Collected data:
(** C17: A rollback undoes everything since its savepoint: from any reachable
    state, set a savepoint, do anything that does not release it (nested
    savepoints and rollbacks included), and roll back to it, and the
    transaction is the one the savepoint was set in: arena, writes, range
    deletes, read set, read log, families read and older savepoints, up to
    the index, a cache. *)
Theorem rollback_restores name t t' :
  reachable write_hash fams caps_ t ->
  steps_keeping write_hash fams caps_ (length (savepoints t)) (set_savepoint name t) t' ->
  rposition (sp_named name) (savepoints t') = Some (length (savepoints t)) ->
  exists t'', rollback_to_savepoint write_hash name t' = Ok t'' /\ unindexed t'' = unindexed (set_savepoint name t).
Proof.
  intros HR Hs Hpos. apply inv_reachable in HR as HI. pose proof (inv_set_savepoint _ _ name t HI) as HI1.
  assert (savepoints (set_savepoint name t) !! length (savepoints t) =
          Some (name, length (writes t), length (buf t), length (read_log t))) as Hsp by by apply list_lookup_middle.
  destruct (grown_steps write_hash fams caps_ (length (savepoints t)) (set_savepoint name t) t') as [HI' HG];
    [cbn; rewrite length_app; cbn; lia|done|by exists name|done|].
  destruct HG as [Hsc [b Hb] [w Hw] [l Hl] Hsv]. cbn [buf writes read_log set_savepoint with_savepoints] in Hb, Hw, Hl.
  rewrite (rollback_eq write_hash fams caps_ name t' HI'), Hpos. cbn [mbind option_bind].
  rewrite (prefix_lookup_Some _ _ _ _ Hsp Hsv). cbn [fmap option_fmap option_map]. eexists. split; [done|].
  unfold unindexed, rolled_back, with_writes. cbn -[positions]. rewrite Hb, Hw, Hl, !take_app_exact by done.
  injection Hsc as -> -> -> -> ->. destruct Hsv as [sv Hsv]. rewrite Hsv, take_app_exact by (cbn; rewrite length_app; cbn; lia).
  rewrite <- (inv_ranges _ _ _ HI), <- (inv_set _ _ _ HI), <- (inv_cfs _ _ _ HI). done.
Qed.

(** C16: What a transaction reads of its own writes is what everyone reads once
    it has committed.  The buffered answer (the newest buffered write, the
    buffered merge chain folded onto the store, a covering range delete, or
    the store) is the newest-version reading of the store's versions together
    with the records the commit hands over, each at its own sequence above
    the store's, for every transaction the commit's own-overlap check
    accepts.  The conditions: the operator is associative as its contract asks;
    no buffered write of the key has expired by the time it is read; in a
    transaction that merges no two range deletes of the family share a start
    (the commit keeps only the later one, C33); and the store reads the key
    without corruption. *)
Theorem own_reads_survive_commit t cf k floor start rs now_ sv (TO : TotalOrder (f_cmp cf)) :
  reachable write_hash fams caps_ t -> fams (f_id cf) = Some cf ->
  (forall op, f_merge cf = Some op -> merge_assoc op) ->
  check_own_range_overlap t = Ok tt ->
  existsb w_is_merge (writes t) = false \/ distinct_starts t cf ->
  (forall w, w ∈ writes t -> matches (buf t) (f_id cf) k w = true -> expired (w_ttl w) now_ = false) ->
  consistent sv -> (forall v, v ∈ sv -> cv_seq v < start) ->
  start + Z.of_nat (length (deduplicated_write_order t)) <= rs ->
  read_all (f_merge cf) k sv <> Err Corruption ->
  fst (txn_get write_hash t cf k floor (fun _ => read_all (f_merge cf) k sv)) =
  read_all (f_merge cf) k (commit_versions t cf k start rs now_ ++ sv).
Proof.
  intros HR Hf Ha Hov Hd Hexp Hsv Hb Hrs Hok. apply inv_reachable in HR as HI.
  pose proof (inv_ensure _ _ t HI) as HI'. pose proof (ensure_idem t) as He. rewrite <- txn_get_ensure.
  destruct (ensure_cases t) as [E|[ix E]]; rewrite E in *;
    exact (own_reads_indexed _ cf k floor start rs now_ sv TO HI' He Hf Ha Hov Hd Hexp Hsv Hb Hrs Hok).
Qed.
End Laws.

EXERCISE DETAILS: If a line in the records above contains "apply", copy that line.

EXERCISE RESPONSE:
  intros HR Hs Hpos. apply inv_reachable in HR as HI. pose proof (inv_set_savepoint _ _ name t HI) as HI1.
          Some (name, length (writes t), length (buf t), length (read_log t))) as Hsp by by apply list_lookup_middle.
  intros HR Hf Ha Hov Hd Hexp Hsv Hb Hrs Hok. apply inv_reachable in HR as HI.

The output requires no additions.